>>>
(* ===== verification/KScsiHostSpec.v ===== *)
(** * The hosts of the SCSI targets: theorems

    As long as a call that has dropped its reference ends before another call for the
    same target goes on, the hosts are used only while they live, there is one for a
    target, and it counts its logical units.  Without that the reference count does
    not protect the host: two interleavings use a host that is gone. *)
From stdpp Require Import gmap.
From S2P Require Import Prelude KScatter KScsi KScsiSpec KScsiHost.

(** ** Counting references *)

(** The host that an LU is counted in. *)
Definition counted_in (p : lu_phase) : option positive :=
  match p with
  | NewUnhook h | NewAdd h | Present h | HideEntry h | HideDevice _ h | GoneEntry h | GoneRemove _ h | GoneDecr _ h => Some h
  | _ => None
  end.

(** The host that a thread goes on with when it is not counted in it. *)
Definition leaves_through (p : lu_phase) : option positive :=
  match p with GoneDel f | GoneDestroy f | GoneUnhook f => Some f | _ => None end.

Definition refs (h : positive) (m : gmap positive lu_phase) : Z := mcount (λ p, counted_in p = Some h) m.

Definition counts (h : positive) (p : lu_phase) : Z := if decide (counted_in p = Some h) then 1 else 0.

Lemma refs_delete h m lu : refs h m = refs h (delete lu m) + match m !! lu with Some p => counts h p | None => 0 end.
Proof. apply mcount_delete. Qed.

Lemma counts_absent h : counts h Absent = 0.
Proof. done. Qed.
(* ===== verification/ArchGcc.v ===== *)
(** * Atomic operations: x86, the builtins of gcc (arch/x86_common/atomic.h) *)
From S2P Require Import Prelude ArchOps.

(** ** Builtins *)

Definition sync_add_and_fetch (w v n : Z) : Z * Z := (wraps w (v + n), wraps w (v + n)).
Definition sync_sub_and_fetch (w v n : Z) : Z * Z := (wraps w (v - n), wraps w (v - n)).
Definition sync_lock_test_and_set (v n : Z) : Z * Z := (v, n).
Definition sync_val_compare_and_swap (v old new : Z) : Z * Z := (v, if v =? old then new else v).
Definition sync_bool_compare_and_swap (v old new : Z) : Z * Z := (if v =? old then 1 else 0, if v =? old then new else v).

(** ** Reading and setting: the same for all compilers *)

Definition fusion_atomic32_set (v val : Z) : Z := val.
Definition fusion_atomic32_read (v : Z) : Z := v.
Definition fusion_atomic64_set (v val : Z) : Z := val.
Definition fusion_atomic64_read (v : Z) : Z := v.

(** ** 32 bits *)

Definition fusion_atomic32_inc (v : Z) : Z := (sync_add_and_fetch 32 v 1).2.
Definition fusion_atomic32_incr (v : Z) : Z * Z := sync_add_and_fetch 32 v 1.
Definition fusion_atomic32_dec (v : Z) : Z := (sync_sub_and_fetch 32 v 1).2.
Definition fusion_atomic32_decr (v : Z) : Z * Z := sync_sub_and_fetch 32 v 1.
Definition fusion_atomic32_add (v val : Z) : Z := (sync_add_and_fetch 32 v val).2.
Definition fusion_atomic32_add_return (v val : Z) : Z * Z := sync_add_and_fetch 32 v val.
Definition fusion_atomic32_sub (v val : Z) : Z := (sync_sub_and_fetch 32 v val).2.
Definition fusion_atomic32_sub_return (v val : Z) : Z * Z := sync_sub_and_fetch 32 v val.
Definition fusion_atomic32_exchange (v val : Z) : Z * Z := sync_lock_test_and_set v val.
Definition fusion_atomic32_cas (v oldval newval : Z) : Z * Z := sync_val_compare_and_swap v oldval newval.
Definition fusion_atomic32_cas_bool (v oldval newval : Z) : Z * Z := sync_bool_compare_and_swap v oldval newval.

Definition gcc32 : AtomicOps := {|
  aop_inc := fusion_atomic32_inc; aop_incr := fusion_atomic32_incr; aop_dec := fusion_atomic32_dec; aop_decr := fusion_atomic32_decr;
  aop_add := fusion_atomic32_add; aop_add_return := fusion_atomic32_add_return; aop_sub := fusion_atomic32_sub;
  aop_exchange := fusion_atomic32_exchange
|}.
Definition gcc32_cas : CasOps := {| aop_cas := fusion_atomic32_cas; aop_cas_bool := fusion_atomic32_cas_bool |}.

#[export] Instance gcc32_laws : AtomicLaws 32 gcc32.
Proof. by split. Qed.
#[export] Instance gcc32_cas_laws : CasLaws 32 gcc32_cas.
Proof. by split. Qed.

(** ** 64 bits *)

Definition fusion_atomic64_inc (v : Z) : Z := (sync_add_and_fetch 64 v 1).2.
Definition fusion_atomic64_incr (v : Z) : Z * Z := sync_add_and_fetch 64 v 1.
Definition fusion_atomic64_dec (v : Z) : Z := (sync_sub_and_fetch 64 v 1).2.
Definition fusion_atomic64_decr (v : Z) : Z * Z := sync_sub_and_fetch 64 v 1.
Definition fusion_atomic64_add (v val : Z) : Z := (sync_add_and_fetch 64 v val).2.
Definition fusion_atomic64_add_return (v val : Z) : Z * Z := sync_add_and_fetch 64 v val.
Definition fusion_atomic64_sub (v val : Z) : Z := (sync_sub_and_fetch 64 v val).2.
Definition fusion_atomic64_sub_return (v val : Z) : Z * Z := sync_sub_and_fetch 64 v val.
Definition fusion_atomic64_exchange (v val : Z) : Z * Z := sync_lock_test_and_set v val.
Definition fusion_atomic64_cas (v oldval newval : Z) : Z * Z := sync_val_compare_and_swap v oldval newval.
Definition fusion_atomic64_cas_bool (v oldval newval : Z) : Z * Z := sync_bool_compare_and_swap v oldval newval.

Definition gcc64 : AtomicOps := {|
  aop_inc := fusion_atomic64_inc; aop_incr := fusion_atomic64_incr; aop_dec := fusion_atomic64_dec; aop_decr := fusion_atomic64_decr;
  aop_add := fusion_atomic64_add; aop_add_return := fusion_atomic64_add_return; aop_sub := fusion_atomic64_sub;
  aop_exchange := fusion_atomic64_exchange
|}.
Definition gcc64_cas : CasOps := {| aop_cas := fusion_atomic64_cas; aop_cas_bool := fusion_atomic64_cas_bool |}.

#[export] Instance gcc64_laws : AtomicLaws 64 gcc64.
Proof. by split. Qed.
#[export] Instance gcc64_cas_laws : CasLaws 64 gcc64_cas.
Proof. by split. Qed.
<<<
**Problem to work on**
Copy every line of the data above, beginning with the first and ending with the line that contains "h => Some h", and give nothing more.

**Final answer**
(* ===== verification/KScsiHostSpec.v ===== *)
(** * The hosts of the SCSI targets: theorems

    As long as a call that has dropped its reference ends before another call for the
    same target goes on, the hosts are used only while they live, there is one for a
    target, and it counts its logical units.  Without that the reference count does
    not protect the host: two interleavings use a host that is gone. *)
From stdpp Require Import gmap.
From S2P Require Import Prelude KScatter KScsi KScsiSpec KScsiHost.

(** ** Counting references *)

(** The host that an LU is counted in. *)
Definition counted_in (p : lu_phase) : option positive :=
  match p with
  | NewUnhook h | NewAdd h | Present h | HideEntry h | HideDevice _ h | GoneEntry h | GoneRemove _ h | GoneDecr _ h => Some h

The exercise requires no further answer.